Collected data
= Beginning of Section =

(** ** Where process goes wrong *)

(** C7, at a failing input.  On the graph whose node [B] leads on through
    two empty keywords and [x], [recurse] records the candidate [,,,x];
    the single pass of [str.replace] for the junk keyword [""] turns it
    into [,,x], so the string that [get_obsmodes] returns still holds an
    empty keyword.  And on the scenario graph [get_obsmodes("acs,wfc2")]
    has no candidate: the second [numpy.char.replace] then raises
    [TypeError], with or without a prefix, so no list with the bare
    prefix is returned. *)
Theorem process_keeps_empty_keyword :
  @recurse Demo.blank_world (Some [""; "None"; "default"; "wfc1"]) (Some ["aper#"; "wfc2"])
           50 (Some 3%positive) None [] = Ok [",,,x"] /\
  process [""; "None"; "default"; "wfc1"] None [",,,x"] = Ok [",,x"] /\
  @get_obsmodes Demo.blank_world Demo.blank_graph "acs,wfc1" false = Ok [",,x"] /\
  Py.split "," ",,x" = [""; ""; "x"] /\
  EmptyString ∈ [""; "None"; "default"; "wfc1"] /\
  @recurse Demo.acs_world (Some [""; "None"; "default"; "wfc2"]) (Some ["aper#"; "wfc1"])
           50 (Some 2%positive) None [] = Ok [] /\
  @get_obsmodes Demo.acs_world Demo.acs_graph "acs,wfc2" true
  = Raise (TypeError "string operation on non-string array").
Proof.
  split; [vm_compute; reflexivity|]. split; [vm_compute; reflexivity|].
  split; [vm_compute; reflexivity|]. split; [reflexivity|].
  split; [apply list_elem_of_here|]. split; vm_compute; reflexivity.
Qed.

(** C1, at a failing input.  Through the edges [wfdefault] and [c2] the
    candidate [,wfdefault,c2] arises, neither keyword being excluded, and
    the replacement of [default,] by nothing turns it into [,wfc2]: a
    string that [get_obsmodes("acs,wfc1")] returns has the excluded
    keyword [wfc2] among its keywords. *)
Theorem get_obsmodes_mangled_keyword :
  @recurse Demo.mangle_world (Some [""; "None"; "default"; "wfc1"]) (Some ["aper#"; "wfc2"])
           50 (Some 3%positive) None [] = Ok [",wfdefault"; ",wfdefault,c2"] /\
  @get_obsmodes Demo.mangle_world Demo.mangle_graph "acs,wfc1" false
    = Ok [",wfdefault"; ",wfc2"] /\
  merged exclude rules_dict "acs,wfc1" = Ok ["aper#"; "wfc2"] /\
  Py.split "," ",wfc2" = [""; "wfc2"] /\
  "wfc2" ∈ Py.split "," ",wfc2".
Proof.
  split; [vm_compute; reflexivity|]. split; [vm_compute; reflexivity|].
  split; [vm_compute; reflexivity|]. split; [reflexivity|].
  apply list_elem_of_further, list_elem_of_here.
Qed.

(** ** The checks of get_obsmodes *)

Lemma merged_fields rules key excl :
  merged exclude rules key = Ok excl -> exists jks, merged junk rules key = Ok jks.
Proof.
  intros (d & r & Hd & Hr & _)%merged_Ok. exists (junk d ++ junk r).
  apply merged_Ok. by exists d, r.
Qed.

(** C8. When the key of the obsmode is found in the rule table and one of
    the comma-separated keywords of the obsmode is in the merged exclude
    list, [get_obsmodes] raises [ObsmodeError] with a message that ends in
    the obsmode (a [str] of ASCII characters, as [unicode] requires).  The
    outcome is the same for every graph and every store: the check comes
    before the traversal and the enumeration. *)
Theorem get_obsmodes_excluded_input `{World} (rules : gmap string rule) (g : Graph)
    (obsmode : string) (prefix : bool) (key : string) (excl : list string) (o : string) :
  obsrules_key rules obsmode = Ok key ->
  merged exclude rules key = Ok excl ->
  o ∈ Py.split "," obsmode -> o ∈ excl ->
  Py.is_ascii obsmode = true ->
  get_obsmodes_in rules g obsmode prefix
  = Raise (ObsmodeError ("Entered obsmode includes excluded parameters: " +:+ obsmode)).
Proof.
  intros Hkey Hexcl Ho Hx Hascii. destruct (merged_fields _ _ _ Hexcl) as [jks Hjks].
  unfold get_obsmodes_in. rewrite Hkey. simpl. rewrite Hjks. simpl. rewrite Hexcl. simpl.
  rewrite (check_excluded_raise excl obsmode o Ho Hx). unfold unicode. by rewrite Hascii.
Qed.

(** With an entry for ["aper#"] added to the table, the obsmode ["aper#"]
    is refused on a graph that has no top node. *)
Lemma get_obsmodes_excluded_input_witness :
  @get_obsmodes_in Demo.acs_world (<["aper#" := mkRule [] []]> rules_dict)
                   (mkGraph ∅ None) "aper#" false
  = Raise (ObsmodeError "Entered obsmode includes excluded parameters: aper#") /\
  @traverse Demo.acs_world (mkGraph ∅ None) "aper#" true = Raise (AttributeError "top").
Proof.
  split.
  - apply (@get_obsmodes_excluded_input Demo.acs_world _ _ "aper#" false "aper#"
             ["aper#"] "aper#").
    + vm_compute. reflexivity.
    + vm_compute. reflexivity.
    + vm_compute. apply list_elem_of_here.
    + apply list_elem_of_here.
    + reflexivity.
  - vm_compute. reflexivity.
Defined.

= End of Section =

*What the task requires*:
Copy every line from the data that includes the string "recurse".

*Solved exercise*:
    two empty keywords and [x], [recurse] records the candidate [,,,x];
  @recurse Demo.blank_world (Some [""; "None"; "default"; "wfc1"]) (Some ["aper#"; "wfc2"])
  @recurse Demo.acs_world (Some [""; "None"; "default"; "wfc2"]) (Some ["aper#"; "wfc1"])
  @recurse Demo.mangle_world (Some [""; "None"; "default"; "wfc1"]) (Some ["aper#"; "wfc2"])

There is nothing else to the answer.